I'm sorry I haven't written since Thanksgiving. Since I started working from home last spring, every hour has a price tag attached to it and by the end of the day, when the dishes are finally done and the kids are finally in bed, I'm toast.
Since I blog from an unnamed town in Connecticut, I wanted to write to let people know that my family and I are okay. We live in the southeastern part of the state, "far away" from Newtown (anything more than a 45-minute drive is "far away" in Connecticut speak).
Like most people, I spent the weekend wandering around the house asking Why and wiping away a steady stream of tears. We have been careful about listening to the radio and watching the television because we didn't want Junior to hear the news reports, but details have trickled in, and they're horrifyingly sad.
The tragedy didn't really hit home though until the communication started coming in from Junior's elementary school. It has left me speechless and fumbling. Elementary school was supposed to be about learning numbers, and how to write and read. How to make friends on the bus and how not to spill your juice box on your school work. All the sweet, innocent stuff. Instead many parents are reading letters like this:
Is there anything more heart-breaking? Honestly, I don't even care about my own distress—I have 38 years of coping skills under my belt. I've put in my time to become desensitized and weathered and strong. Elementary school kids? Losing a tooth is earth-shattering, never mind a friend or teacher or principal.
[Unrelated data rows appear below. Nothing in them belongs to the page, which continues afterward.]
(* ===== verification/Authority.v ===== *)
(** Who may change what: a request changes the belongings of an account only with authority over
    that account. Every request of the service is covered. *)
From S2P Require Import Prelude GoLib Schema Limiter Usernames TxMonad Secrets PasskeyVerifier Engine Process Mail Passkeys OAuth Challenge Sessions Account Totp Identities Server Toy ProcessFacts ChallengeFacts FlowFacts SessionFacts AccountFacts MailFacts FactorFacts OAuthFacts ServerFacts Invariants Preservation Ownership.
#[local] Open Scope string_scope.
#[local] Open Scope Z_scope.
#[local] Open Scope list_scope.

(** ** Operations that find out whom they act for *)
Section Found.
Context `{Platform} `{WebAuthn} (e : Engine) (x : uuid).
Abbreviation same d' d := (belongings x d' = belongings x d).

Lemma same_mailed to m d d' : mailed to m d d' -> same d' d.
Proof. by intros (y & t & _ & _ & _ & ->). Qed.

(** *** Sessions *)
Lemma CreateSession_for grant ip ua issuer attl rttl o w t w' :
  CreateSession e grant ip ua issuer attl rttl o w = (Ok t, w') ->
  same (committed w') (committed w) \/
  exists u purpose, one_of ["signIn"; "signUp"] purpose = true /\
    grant_accepted e o (committed w) grant purpose no_principal u /\ uuid_of (u_account_id u) = x.
Proof.
  intros (u & purpose & s & d & Hp & Hu & Ha & (_ & Hs & _) & -> & _ & a & _ & _ & Hm)%CreateSession_ok.
  apply same_mailed in Hm. rewrite Hm. destruct (decide (uuid_of (u_account_id u) = x)) as [E|E].
  - right. by exists u, purpose.
  - left. unfold belongings. simpl. f_equal. apply sel_ins_other, beq_false. congruence.
Qed.
Lemma Refresh_for id refresh ip ua issuer attl rttl o w t w' :
  schema_ok (committed w) = true ->
  Refresh e id refresh ip ua issuer attl rttl o w = (Ok t, w') ->
  same (committed w') (committed w) \/
  exists s now, In s (sessions (committed w)) /\ s_id s = id /\
    s_refresh_token_hash s = Hash (e_Secrets e) "refresh" "" refresh /\
    reads_clock o now /\ now < s_expiration_timestamp s /\ s_account_id s = x.
Proof.
  intros Hd (s & now & n2 & n3 & d & Hs & Hi & _ & Hh & Hn & Hx & _ & _ & _ & -> & _ & -> & _)%Refresh_ok.
  destruct (decide (s_account_id s = x)) as [E|E]; [right; by exists s, now|left].
  unfold belongings. simpl. f_equal. apply sel_upd_other. intros r Hr Hri. bsimp.
  assert (r = s) as -> by (by eapply session_id_key). by split.
Qed.
Lemma LogoutRefresh_for id refresh o w u w' :
  schema_ok (committed w) = true -> LogoutRefresh e id refresh o w = (Ok u, w') ->
  same (committed w') (committed w) \/
  exists s, In s (sessions (committed w)) /\ s_id s = id /\
    s_refresh_token_hash s = Hash (e_Secrets e) "refresh" "" refresh /\ s_account_id s = x.
Proof.
  intros Hd E. set (p s := (s_id s == id) && (s_refresh_token_hash s == Hash (e_Secrets e) "refresh" "" refresh)).
  assert (committed w' = delete_sessions p (committed w)) as ->.
  { wp_start E. unfold LogoutRefresh. by wp_go. }
  destruct (any (fun s => p s && (s_account_id s == x)) (sessions (committed w))) eqn:Ea.
  - right. apply any_true in Ea as (s & Hs & Hp). unfold p in Hp. bsimp. by exists s.
  - left. apply spared_delete_sessions; [done|]. intros s Hs Hx. rewrite any_false in Ea.
    specialize (Ea s Hs). rewrite Hx, beq_refl, andb_true_r in Ea. done.
Qed.

(** *** Confirmed by mail *)
Lemma ConfirmPasswordReset_for token password o w u w' :
  ConfirmPasswordReset e token password o w = (Ok u, w') ->
  same (committed w') (committed w) \/
  exists r now, In r (password_reset_requests (committed w)) /\
    pr_token_hash r = Hash (e_Secrets e) "reset" "" token /\ reads_clock o now /\
    now < pr_expiration_timestamp r /\ pr_account_id r = x.
Proof.
  intros E. wp_start E. unfold ConfirmPasswordReset. wp_step. wp_skip. wp_go.
  match goal with F : match delete_returning ?p ?l with _ => _ end = Some _ |- _ =>
    unfold delete_returning in F; destruct (one p l) as [r|] eqn:Er; simplify_eq/= end.
  apply one_some in Er as [Hr Et]. unfold reset_token in Et. bsimp.
  wp_call invalidate_ok as (t1 & _ & Hi & Hc1 & _).
  wp_call notifyAccount_ok as (y & _ & _ & Hm & Hc2 & _ & Hd2). wp_go.
  destruct (decide (pr_account_id r = x)) as [E|E]; [right; by eauto 8|left].
  rewrite spared_delete_sessions; [|done|intros s _ Hs; apply beq_false; congruence].
  apply same_mailed in Hm. rewrite Hm, Hi. unfold belongings. simpl. f_equal. spare_rows.
Qed.
Lemma ConfirmEmail_for token baseURL o w r w' :
  ConfirmEmail e token baseURL o w = (Ok r, w') ->
  same (committed w') (committed w) \/
  exists c, change_found e o (committed w) token c /\ ec_stage c <> "awaiting_previous_email" /\
    ec_account_id c = x.
Proof.
  intros (c & Hc & [[_ Hf]|[_ (Hs & Hx & _)]])%ConfirmEmail_ok.
  - left. destruct Hf as (_ & tok & now & link & y & _ & _ & _ & _ & _ & ->). done.
  - destruct (decide (ec_account_id c = x)) as [E|E]; [right; by exists c|left].
    destruct Hx as (a & now & later & _ & _ & _ & _ & _ & _ & ->).
    unfold belongings. simpl. f_equal. spare_rows.
Qed.

(** *** Attempts *)

(** The process is bound to the account its value names. *)
Definition bound (d : DB) (p : Process) : Prop :=
  exists u, In u (authentications d) /\ u_id u = p_ID p /\ u_account_id u = p_accountID p.
(** The process is the account's. *)
Definition belongs (d : DB) (id : uuid) : Prop :=
  exists u, In u (authentications d) /\ u_id u = id /\ u_account_id u = Some x.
Another piece of communication reassured parents that one of the senior staff just got back from specialized SWAT team training. "This will be instrumental in planning future lock-down drills" the email read. I don't know which reaction is right: "Oh, good" or "What have we become?"
Fumbling. I am fumbling.
This weekend reminded me a lot of 9-11. I was home sick from work when it happened. My mother and I were on the phone, watching the news as the towers fell. We cried as we watched the images of frightened people, covered in white ash, walk down the streets. The next moment my mother was at my apartment, hugging me like her life depended on it.
I now have given that same hug to my children about 4 million times.
During times like this, we are so helpless. We are so vulnerable. And it is so gut-wrenching and bittersweet that who and what we are reaching out to for comfort (children, spouses, parents, loved ones, pets) are here with us so fleetingly. It just isn't fair.
I'm going to go crawl into bed with Junior and kiss his face. There never really is a "far away" when something like this happens.